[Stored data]

Lemma et_push_nonneg (k : string) (d : Z) (et : EventTimes) :
  0 <= d ->
  Forall (fun kv => Forall (fun x => 0 <= x) (snd kv)) et ->
  Forall (fun kv => Forall (fun x => 0 <= x) (snd kv)) (et_push k d et).
Proof.
  intros Hd Het. unfold et_push. destruct (et_find k et) as [v|].
  - induction Het as [|[k0 v0] et Hv Het IH]; cbn; [constructor|].
    destruct (String.eqb k k0); constructor; auto.
    cbn in *. apply Forall_app. split; [exact Hv|]. constructor; auto.
  - induction Het as [|[k0 v0] et Hv Het IH]; cbn.
    + constructor; [|constructor]. cbn. constructor; auto.
    + destruct (String.ltb k k0); repeat (constructor; cbn; auto).
Qed.

Lemma u64_nonneg (z : Z) : 0 <= u64 z.
Proof. unfold u64. apply Z.mod_pos_bound. lia. Qed.

Lemma join_times_nonneg (correlations : gmap Z string) (rs : list KernelRecord) :
  forall et : EventTimes,
    Forall (fun kv => Forall (fun x => 0 <= x) (snd kv)) et ->
    Forall (fun kv => Forall (fun x => 0 <= x) (snd kv))
      (join_times correlations rs et).
Proof.
  induction rs as [|r rs IH]; intros et Het; [exact Het|].
  unfold join_times in *. cbn [fold_left]. apply IH.
  destruct (correlations !! kr_correlation_id r); [|exact Het].
  apply et_push_nonneg; [apply u64_nonneg|exact Het].
Qed.

Lemma join_events_ordered (correlations : gmap Z string) (rs : list KernelRecord) :
  Forall (fun r => kr_start_ns r <= kr_end_ns r) rs ->
  Forall (fun e => 0 <= duration e) (join_events correlations rs).
Proof.
  induction 1 as [|r rs Hr Hrs IH]; [constructor|].
  unfold join_events, event_of in *. cbn.
  destruct (correlations !! kr_correlation_id r); [|exact IH].
  constructor; [|exact IH]. unfold duration. cbn. lia.
Qed.

Lemma join_times_durations (correlations : gmap Z string)
    (rs : list KernelRecord) (k : string) :
  Forall (fun r => kr_start_ns r <= kr_end_ns r) rs ->
  Forall (fun r => 0 <= kr_start_ns r /\ kr_end_ns r < 2 ^ 64) rs ->
  forall et : EventTimes,
    et_durations k (join_times correlations rs et) =
    et_durations k et ++ map duration (named k (join_events correlations rs)).
Proof.
  intros Hord Hrange. revert Hrange.
  induction Hord as [|r rs Hr Hrs IH]; intros Hrange et.
  - cbn. rewrite app_nil_r. reflexivity.
  - inversion Hrange as [|? ? [Hlo Hhi] Hrange']; subst.
    unfold join_times, join_events, event_of, named in *.
    cbn [fold_left omap list_omap].
    destruct (correlations !! kr_correlation_id r) as [nm|];
      [|apply IH; exact Hrange'].
    rewrite (IH Hrange'), et_durations_push. cbn [List.filter name].
    destruct (String.eqb k nm); [|reflexivity].
    cbn [map]. rewrite <- app_assoc. cbn [app]. f_equal. f_equal.
    unfold duration, u64. cbn. apply Z.mod_small. lia.
Qed.

(** C9. When every record of the log ends no earlier than it starts, every
    event of the report does too, so that its duration is not negative.
    The durations that [GenProfile] files under the names are never
    negative, and for records within the range of their type they are,
    name by name and in order, the durations of the events. *)
Theorem GenProfile_durations_nonneg (this : DeviceTracerImpl) :
  Forall (fun r => kr_start_ns r <= kr_end_ns r) (kernel_records_ this) ->
  exists (profile : Profile) (event_times : EventTimes) (log : list Effect),
    for_fold (kernel_records_ this) Impl.GenProfile_body
      (set_end_ns (end_ns_ this) (set_start_ns (start_ns_ this) Profile_new),
       []) this = (Done (profile, event_times) this, log) /\
    fst (Impl.GenProfile this) = Done profile this /\
    Forall (fun e => 0 <= end_ns e - start_ns e) (events profile) /\
    Forall (fun kv => Forall (fun d => 0 <= d) (snd kv)) event_times /\
    (Forall (fun r => 0 <= kr_start_ns r /\ kr_end_ns r < 2 ^ 64)
       (kernel_records_ this) ->
     forall k, et_durations k event_times =
               map duration (named k (events profile))).
Proof.
  intros Hord. eexists _, _, _.
  split; [apply GenProfile_loop_run|].
  split; [rewrite GenProfile_run; reflexivity|].
  cbn [events set_end_ns set_start_ns Profile_new app].
  split; [apply (join_events_ordered _ _ Hord)|].
  split; [apply join_times_nonneg; constructor|].
  intros Hrange k.
  rewrite (join_times_durations _ _ k Hord Hrange). reflexivity.
Qed.

Lemma GenProfile_durations_nonneg_witness :
  exists (profile : Profile) (event_times : EventTimes) (log : list Effect),
    for_fold (kernel_records_ matmul_state) Impl.GenProfile_body
      (set_end_ns (end_ns_ matmul_state)
         (set_start_ns (start_ns_ matmul_state) Profile_new),
       []) matmul_state = (Done (profile, event_times) matmul_state, log) /\
    fst (Impl.GenProfile matmul_state) = Done profile matmul_state /\
    Forall (fun e => 0 <= end_ns e - start_ns e) (events profile) /\
    Forall (fun kv => Forall (fun d => 0 <= d) (snd kv)) event_times /\
    (forall k, et_durations k event_times =
               map duration (named k (events profile))).
Proof.
  destruct (GenProfile_durations_nonneg matmul_state)
    as (profile & event_times & log & H1 & H2 & H3 & H4 & H5).
  - repeat constructor. cbn. lia.
  - exists profile, event_times, log. repeat split; auto.
    apply H5. repeat constructor; cbn; lia.
Defined.

(** ** The process-wide handle *)

(** The tracer is created by the first call of [GetDeviceTracer] and the
    later calls return that same tracer. *)
Lemma GetDeviceTracer_once (with_cupti : bool) (s e h s' e' h' : Z)
    (tracer : option TracerObject) :
  let (t, tracer1) := GetDeviceTracer with_cupti s e h tracer in
  GetDeviceTracer with_cupti s' e' h' tracer1 = (t, tracer1).
Proof. destruct tracer; reflexivity. Qed.

(** * Further properties *)

(** ** Buffer requests *)

Lemma land_low_bits (buffer k : Z) :
  0 <= k <= 64 ->
  Z.land (u64 buffer) (u64 (2 ^ k - 1)) = buffer mod 2 ^ k.
Proof.
  intros Hk.
  assert (Hpos : 0 < 2 ^ k) by (apply Z.pow_pos_nonneg; lia).
  assert (Hle : 2 ^ k <= 2 ^ 64) by (apply Z.pow_le_mono_r; lia).
  unfold u64 at 2. rewrite Z.mod_small by lia.
  replace (2 ^ k - 1) with (Z.ones k) by (rewrite Z.ones_equiv; lia).
  rewrite Z.land_ones by lia. unfold u64.
  apply Z.mod_mod_divide. exists (2 ^ (64 - k)).
  rewrite <- Z.pow_add_r by lia. f_equal. lia.
Qed.

Lemma ALIGN_BUFFER_pow2 (buffer k : Z) :
  0 <= k < 64 ->
  0 <= buffer < 2 ^ 64 ->
  ALIGN_BUFFER buffer (2 ^ k) mod 2 ^ k = 0 /\
  0 <= ALIGN_BUFFER buffer (2 ^ k) < 2 ^ 64 /\
  (ALIGN_BUFFER buffer (2 ^ k) = buffer <-> buffer mod 2 ^ k = 0) /\
  (buffer <= 2 ^ 64 - 2 ^ k ->
   buffer <= ALIGN_BUFFER buffer (2 ^ k) < buffer + 2 ^ k) /\
  (2 ^ 64 - 2 ^ k < buffer -> ALIGN_BUFFER buffer (2 ^ k) = 0).
Proof.
  intros Hk Hb.
  assert (Hpos : 0 < 2 ^ k) by (apply Z.pow_pos_nonneg; lia).
  assert (Hq : 0 < 2 ^ (64 - k)) by (apply Z.pow_pos_nonneg; lia).
  assert (HN : 2 ^ 64 = 2 ^ k * 2 ^ (64 - k)).
  { rewrite <- Z.pow_add_r by lia. f_equal. lia. }
  unfold ALIGN_BUFFER. rewrite (land_low_bits buffer k) by lia.
  pose proof (Z.mod_pos_bound buffer (2 ^ k) Hpos) as Hm.
  pose proof (Z.div_mod buffer (2 ^ k) ltac:(lia)) as Hdm.
  set (P := 2 ^ k) in *. set (Q := 2 ^ (64 - k)) in *.
  set (m := buffer mod P) in *. set (q := buffer / P) in *.
  assert (Hqlt : q < Q) by nia.
  assert (Hq0 : 0 <= q) by nia.
  destruct (Z.eqb_spec m 0) as [H0|Hn0]; cbn [negb].
  - repeat split; try lia; try nia.
  - unfold u64. rewrite Zminus_mod_idemp_l.
    replace (buffer + P - m) with ((q + 1) * P) by lia.
    destruct (Z.eq_dec (q + 1) Q) as [Heq|Hne].
    + replace ((q + 1) * P) with (2 ^ 64) by nia.
      rewrite Z.mod_same by lia. rewrite Z.mod_0_l by lia.
      repeat split; try lia; try nia.
    + rewrite (Z.mod_small ((q + 1) * P)) by nia.
      rewrite Z.mod_mul by lia.
      repeat split; try lia; try nia.
Qed.

(** X1. For an alignment that is a power of two that a [uint64_t] holds
    and a 64-bit address, [ALIGN_BUFFER] returns a multiple of the
    alignment, and the address itself exactly when the address is aligned.
    When the address is no more than one alignment below 2^64 the result is
    the first aligned address at or after it; above that the pointer wraps
    and the result is 0. *)
Theorem ALIGN_BUFFER_aligned (buffer k : Z) :
  0 <= k < 64 ->
  0 <= buffer < 2 ^ 64 ->
  ALIGN_BUFFER buffer (2 ^ k) mod 2 ^ k = 0 /\
  0 <= ALIGN_BUFFER buffer (2 ^ k) < 2 ^ 64 /\
  (ALIGN_BUFFER buffer (2 ^ k) = buffer <-> buffer mod 2 ^ k = 0) /\
  (buffer <= 2 ^ 64 - 2 ^ k ->
   buffer <= ALIGN_BUFFER buffer (2 ^ k) < buffer + 2 ^ k) /\
  (2 ^ 64 - 2 ^ k < buffer -> ALIGN_BUFFER buffer (2 ^ k) = 0).
Proof. apply ALIGN_BUFFER_pow2. Qed.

= THE PROBLEM =
Above are the entries; copy every line among them that contains the word "pose".

= WRITTEN ANSWER =
  pose proof (Z.mod_pos_bound buffer (2 ^ k) Hpos) as Hm.
  pose proof (Z.div_mod buffer (2 ^ k) ltac:(lia)) as Hdm.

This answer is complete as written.